Staphylococcus caprae

Scientific classification
- Domain: Bacteria
- Kingdom: Bacillati
- Phylum: Bacillota
- Class: Bacilli
- Order: Bacillales
- Family: Staphylococcaceae
- Genus: Staphylococcus
- Species: S. caprae
- Binomial name: Staphylococcus caprae Devriese et al. 1983

= Staphylococcus caprae =

- Genus: Staphylococcus
- Species: caprae
- Authority: Devriese et al. 1983

Species of bacterium

Staphylococcus caprae is a Gram-positive, coccus bacteria and a member of the genus Staphylococcus. S. caprae is coagulase-negative. It was originally isolated from goats (caprae means "of a goat"), but members of this species have also been isolated from human samples.

==Clinical importance==
Staphylococcus caprae occurs as a commensal on human skin, but has also been implicated in infections of the bloodstream, urinary tract, bones, and joints. Because S. caprae is difficult to identify definitively in the laboratory, according to a study in 2014, the incidence of S. caprae in humans is under-reported.

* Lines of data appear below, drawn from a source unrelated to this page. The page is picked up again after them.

Lemma rk_bind {A B} (m : DB A) (k : A → DB B) : kept m → (∀ a, kept (k a)) → kept (m ≫= k).
Proof. intros. by eapply hoare_bind. Qed.
Lemma rk_ret {A} (a : A) : kept (mret a).
Proof. by apply hoare_ret. Qed.
Lemma rk_throw {A} e : kept (throw e : DB A).
Proof. by apply hoare_throw. Qed.
Lemma rk_map_err {A} g (m : DB A) : kept m → kept (map_err g m).
Proof. intros. by apply hoare_map_err. Qed.
Lemma rk_keeps {A} (m : DB A) : keeps m → kept m.
Proof. intros Hm fs d Hok. destruct (m (fs, d)) as [[e|a] [fs' d']] eqn:E; by rewrite (Hm _ _ _ _ _ E). Qed.
Lemma rk_call {A} (f : db → (goerr + A) * db) : (∀ d, repo_ok d → repo_ok (f d).2) → kept (db_call f).
Proof. intros Hf. apply hoare_call; [done|]. intros d Hok. specialize (Hf d Hok). by destruct (f d) as [[e|a] d']. Qed.

(** A configuration is created for the repository found or made before. *)
Lemma find_ok up o find :
  hoare repo_ok find (λ x d, repo_ok d ∧ match x with inr kr => repo_at up kr d | inl _ => True end) (λ _, repo_ok) →
  hoare repo_ok (repo_checked o find) (λ kr d, repo_ok d ∧ repo_at up kr d) (λ _, repo_ok).
Proof. intros Hfind. apply repo_checked_ok. eapply hoare_conseq; [done|done| |done]. by intros [e|kr] d []. Qed.

Lemma create_ok up kr o suffix cu f org acc :
  (up = true → f.(cf_Snapshot) = true) →
  hoare (λ d, repo_ok d ∧ repo_at up kr d) (repo_checked o (create_config valid_uri now suffix cu None (new_config f org acc kr.1)))
    (λ _, repo_ok) (λ _, repo_ok).
Proof.
  intros Hs. apply repo_checked_ok. eapply hoare_conseq; [apply create_config_ok| | |done].
  - intros d [Hok Hat]. split; [done|]. by eapply repo_at_upload_ok.
  - by intros [].
Qed.

Lemma new_repository_ok up ru url origin status p :
  up = (origin == OriginUpload) → (∀ kr, p kr = true → r_url kr.2 ≠ "") →
  hoare repo_ok (insert_repository valid_uri now ru (new_repository url origin status))
    (λ x d, repo_ok d ∧ match x with inr kr => repo_at up kr d | inl _ => True end) (λ _, repo_ok) ∧
  hoare repo_ok (first_or_create valid_uri now p ru (new_repository url origin status))
    (λ x d, repo_ok d ∧ match x with inr kr => repo_at up kr d | inl _ => True end) (λ _, repo_ok).
Proof.
  intros -> Hp. assert ((origin == OriginUpload) = false → r_origin (new_repository url origin status) ≠ OriginUpload) as Ho.
  { by intros Hf%bool_decide_eq_false. }
  split; [by apply insert_repository_ok|]. apply first_or_create_ok; [done|]. intros _. exact Hp.
Qed.

Lemma matches_url_origin_nonempty url origin kr : matches_url_origin url origin kr = true → r_url kr.2 ≠ "".
Proof. intros [Hu _]%andb_true_iff. by apply matches_url_nonempty in Hu. Qed.

Lemma snapshot_given (b s : bool) : b && negb s = false → b = true → s = true.
Proof. by destruct b, s. Qed.

Lemma rk_fetch org u sh : kept (fetch_loaded tasks org u sh).
Proof. apply rk_keeps, fetch_loaded_keeps. Qed.

Ltac refuse := match goal with |- kept (if ?b then throw _ else _) => destruct b eqn:?; [apply rk_throw|] end.

Ltac either := match goal with |- hoare _ (if ?b then _ else _) _ _ => destruct b; assumption end.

==Literature and further reading==
It is a coagulase-negative, DNase-positive member of the genus Staphylococcus. Usually it is associated with goats. Since 1991, a few laboratories reported that they had isolated the organism from human clinical specimens. It is now an emerging microorganism in joint and bone infections in humans.

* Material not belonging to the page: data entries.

(** The versions and the architecture as they are stored. *)
Definition stored_versions (v : list string) : list string :=
  match slices_Sort (Deduplicate v) with [] => [ANY_VERSION] | l => l end.
Definition stored_arch (a : string) : string := if a == "" then ANY_ARCH else a.

(** What a request asks for. *)
Record answers (req : RepositoryRequest) (c : ConfigRow) : Prop := {
  an_org : c.(c_OrgID) = req.(rq_OrgID);
  an_account : c.(c_AccountID) = req.(rq_AccountID);
  an_name : c_Name c = default "" req.(rq_Name);
  an_versions : c_Versions c = stored_versions (default [] req.(rq_DistributionVersions));
  an_arch : c_Arch c = stored_arch (default "" req.(rq_DistributionArch));
  an_gpg : c.(c_Fields).(cf_GpgKey) = default "" req.(rq_GpgKey);
  an_verification : c.(c_Fields).(cf_MetadataVerification) = default false req.(rq_MetadataVerification);
  an_hotfixes : c.(c_Fields).(cf_ModuleHotfixes) = default false req.(rq_ModuleHotfixes);
  an_snapshot : c_Snapshot c = default false req.(rq_Snapshot);
  an_live : config_live c = true;
  an_no_snapshot : c.(c_LastSnapshotUUID) = None ∧ c.(c_LastSnapshotTaskUUID) = None
}.

Section Create.
Context `{UL : UuidLaws} (valid_uri : string → bool) (now : time) (tasks : gmap uuid TaskView).
#[local] Set Default Proof Using "Type*".

Lemma repo_checked_inr {A} o (m : DB (db_error + A)) w a w' : repo_checked o m w = (inr a, w') → m w = (inr (inr a), w').
Proof.
  unfold repo_checked. intros ([e|b] & w1 & Hm%map_err_inr & Hr)%bind_inr; [done|]. by apply ret_inr in Hr as [-> ->].
Qed.

Lemma maybe_label_db c fs d r fs' d' :
  (if (c.(c_OrgID) == RedHatOrg) || (c.(c_OrgID) == CommunityOrg) then mret None else label_found c.(c_OrgID) (c_Name c)) (fs, d) = (r, (fs', d')) → d' = d.
Proof.
  destruct (_ || _); [by intros [= <- <- <-]|]. unfold label_found, db_call. destruct fs as [|[e|] fs]; by intros [= <- <- <-].
Qed.
(** One round of the loop: an error of the check is logged and counts as no active task. *)
Definition enqueue_introspection (repo : Loaded) : HM () :=
  let c := repo.(l_Config) in
  let object := uuid_String c.(c_RepositoryUUID) in
  taskIDs ← logged (TaskInfo_FetchActiveTasks c.(c_OrgID) object [IntrospectTask]);
  if (0 <? length (default [] taskIDs))%nat then mret ()
  else _ ← logged (EnqueueTask new_id IntrospectTask (IntrospectPayload (r_url repo.(l_Repository)) false None) c.(c_OrgID) c.(c_AccountID) object ObjectTypeRepository []);
       mret ().
Definition enqueue_snapshot (repo : Loaded) : HM () :=
  let c := repo.(l_Config) in
  let object := uuid_String c.(c_RepositoryUUID) in
  taskIDs ← logged (TaskInfo_FetchActiveTasks c.(c_OrgID) object [RepositorySnapshotTask]);
  if (0 <? length (default [] taskIDs))%nat then mret ()
  else
    taskUuid ← logged (EnqueueTask new_id RepositorySnapshotTask SnapshotPayload c.(c_OrgID) c.(c_AccountID) object ObjectTypeRepository []);
    match taskUuid with
    | None => mret ()
    | Some id =>
        _ ← logged (on_rows (λ rows, UpdateLastSnapshotTask rows (uuid_String id) c.(c_OrgID) object));
        _ ← logged (EnqueueTask new_id UpdateLatestSnapshotTask (UpdateLatestSnapshotPayload (uuid_String repo.(l_UUID))) c.(c_OrgID) c.(c_AccountID)
                      object ObjectTypeRepository [id]);
        mret ()
    end.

Staphylococcus caprae was first described in 1983 by Devisee et al. based on a strain isolated from goat milk. It can sometimes cause mastitis in the goats, and it is considered a commensal organism for the goats’ skin and mammary glands. It has been reported as a pathogen for humans acquired at hospitals, mostly in bone and joint infections. There have also been studies on S. caprae causing sepsis in clinical settings.